Я обхватила руками шею Китмира и сказала Нее:
– Иди, он не тронет. Будем считать, что твой Аргут и мой Китмир по силе равны.
На это компромиссное соглашение я пошла, учитывая, что Иса был постарше и посильнее меня и при встрече в удобном месте один на один мог надавать мне тумаков.
Придя домой после выигранной «собачьей дуэли», я присела на краешек дедушкиного матраса и спросила:
– Дедушка, ты не знаешь, что означают клички Китмир и Аргут?
– Это собачьи клички, – ответил дедушка.
– Я знаю, что клички, а сами слова что означают?

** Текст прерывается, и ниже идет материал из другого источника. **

Lemma recover_session_ewp (rec : SessionRecord) (ip user_agent : string) (w : World S U) (a : AStore) :
  serviceable (S:=S) tm -> at_state w a ->
  ewp (recover_session tm rec ip user_agent) (fun r w' => recovered rec ip user_agent r w w' a) w.
Proof.
  intros Hsv Hw. unfold recover_session. estep. unfold recovered.
  apply ewp_assert_lifetime; intros Hc w1 Hl; (assert (Hw1 : at_state w1 a) by by eapply later_at);
    destruct Hl as (_ & _ & _ & Hh & Hreads).
  - exists (w_reads w). by rewrite Hc, andb_false_r.
  - destruct (names_a_tenant rec); cbn [negb]; [|estep; by exists (w_reads w)].
    estep. estep. unfold identity_record, normalize_session_metadata. cbv beta iota.
    do 5 estep. estep; [apply Hsv | apply Hsv |].
    match goal with |- context [a_create_recovered _ _ (redis_hash ?f) ?r' _ _] => set (fresh := f) in *;
      change r' with (inherited SkDashboard rec ip user_agent (clock (w_reads w1))) in * end.
    change (a_create_recovered _ _ _ _ _ a) with (recovery rec ip user_agent (clock (w_reads w1)) fresh a) in *.
    destruct (recovery rec ip user_agent (clock (w_reads w1)) fresh a) as [written a2] eqn:Hrec.
    destruct written; cbn [negb fst snd] in *.
    + eapply ewp_mono; [apply (sign_rotated_ewp _ _ _ a2 Hsv); at_here|]. intros r w' (Hw' & Hh' & t & Hr & Ht).
      exists (w_reads w). split; [done|]. rewrite Hc. cbn [negb andb]. exists (clock (w_reads w1)), fresh. rewrite Hrec.
      split; [done|]. split; [cbn in Hh'; congruence|]. by exists t.
    + estep. exists (w_reads w). split; [done|]. rewrite Hc. cbn [negb andb]. exists (clock (w_reads w1)), fresh. by rewrite Hrec.
Qed.

Lemma reissue_dead_ewp (raw ip user_agent : string) (w : World S U) (a : AStore) :
  serviceable (S:=S) tm -> at_state w a -> is_refresh_token_shape raw = true ->
  a_live a SkDashboard (redis_hash raw) = None ->
  ewp (reissue_tokens tm raw ip user_agent) (fun r w' =>
    match dead_rotate SkDashboard (redis_hash raw) a with
    | (Grace rec, a1) => recovered rec ip user_agent r w w' a1
    | (Reused family, a1) => replay_refused family ip user_agent r w w' a1
    | (_, a1) => refused r w w' a1
    end) w.
Proof.
  intros Hsv Hw Hshape Hlive. unfold reissue_tokens. rewrite Hshape. cbn [negb].
  estep. estep. estep. estep. unfold a_find. rewrite Hlive.
  estep. unfold placeholder_record, normalize_session_metadata. cbv beta iota. estep. estep. estep. estep.
  apply ewp_assert_lifetime; unfold capped; cbn; rewrite andb_false_r; [done|]. intros _ w1 Hl.
  assert (Hw1 : at_state w1 a) by (eapply later_at; [exact Hl | at_here]). destruct Hl as (_ & _ & _ & Hh & Hreads).
  unfold identity_record, normalize_session_metadata. cbv beta iota. estep. estep. estep. estep. estep.
  match goal with |- context [rotation_of tm SkDashboard _ ?n ?rec _] =>
    change (rotation_of tm SkDashboard _ _ _ _) with (rotation_ro SkDashboard raw n rec) end.
  cbn [w_users w_draws w_reads w_hooks w_store] in *.
  estep; [by apply rotation_ro_served|].
  rewrite a_rotate_dead in * by done. cbn [rotation_ro rotation_of ro_old_hash] in *.
  destruct (dead_rotate SkDashboard (redis_hash raw) a) as [[rec|rec|family|] a1] eqn:Hdead; cbn [fst snd] in *.
  - by destruct (dead_rotate_not_live _ _ _ _ _ Hdead).
  - eapply ewp_mono; [apply (recover_session_ewp rec ip user_agent _ a1 Hsv); at_here|].
    unfold recovered, refused. cbn in *. rewrite Hh. intros r w' (i & Hi & Hq). exists i. split; [lia | done].
  - eapply ewp_mono; [apply (refuse_reuse_ewp family ip user_agent _ a1); at_here|].
    unfold replay_refused. cbn. by rewrite Hh.
  - estep. split_and!; [done | at_here | done].
Qed.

Дедушка задумался, потом ответил:
– Не могу сказать, в нашем языке встречаются слова, значение которых никто не может объяснить.
Позднее, когда я жила в городе, в городской библиотеке мне попалась потрепанная книга, изданная до революции. Я очень любила читать и выбирала потрепанные, потертые книжки, зная, что они зачитаны, потому что интересны. Это был сборник очерков старого царского офицера, участника Кавказской войны.
Читая описание набега мюридов первого имама горцев Дагестана Кази-Муллы на темирханшуринское укрепление, я обратила внимание на два слова «донгуз Аргут». «Донгуз» означает «свинья», а «Аргут», оказалось, от фамилии Аргутинский.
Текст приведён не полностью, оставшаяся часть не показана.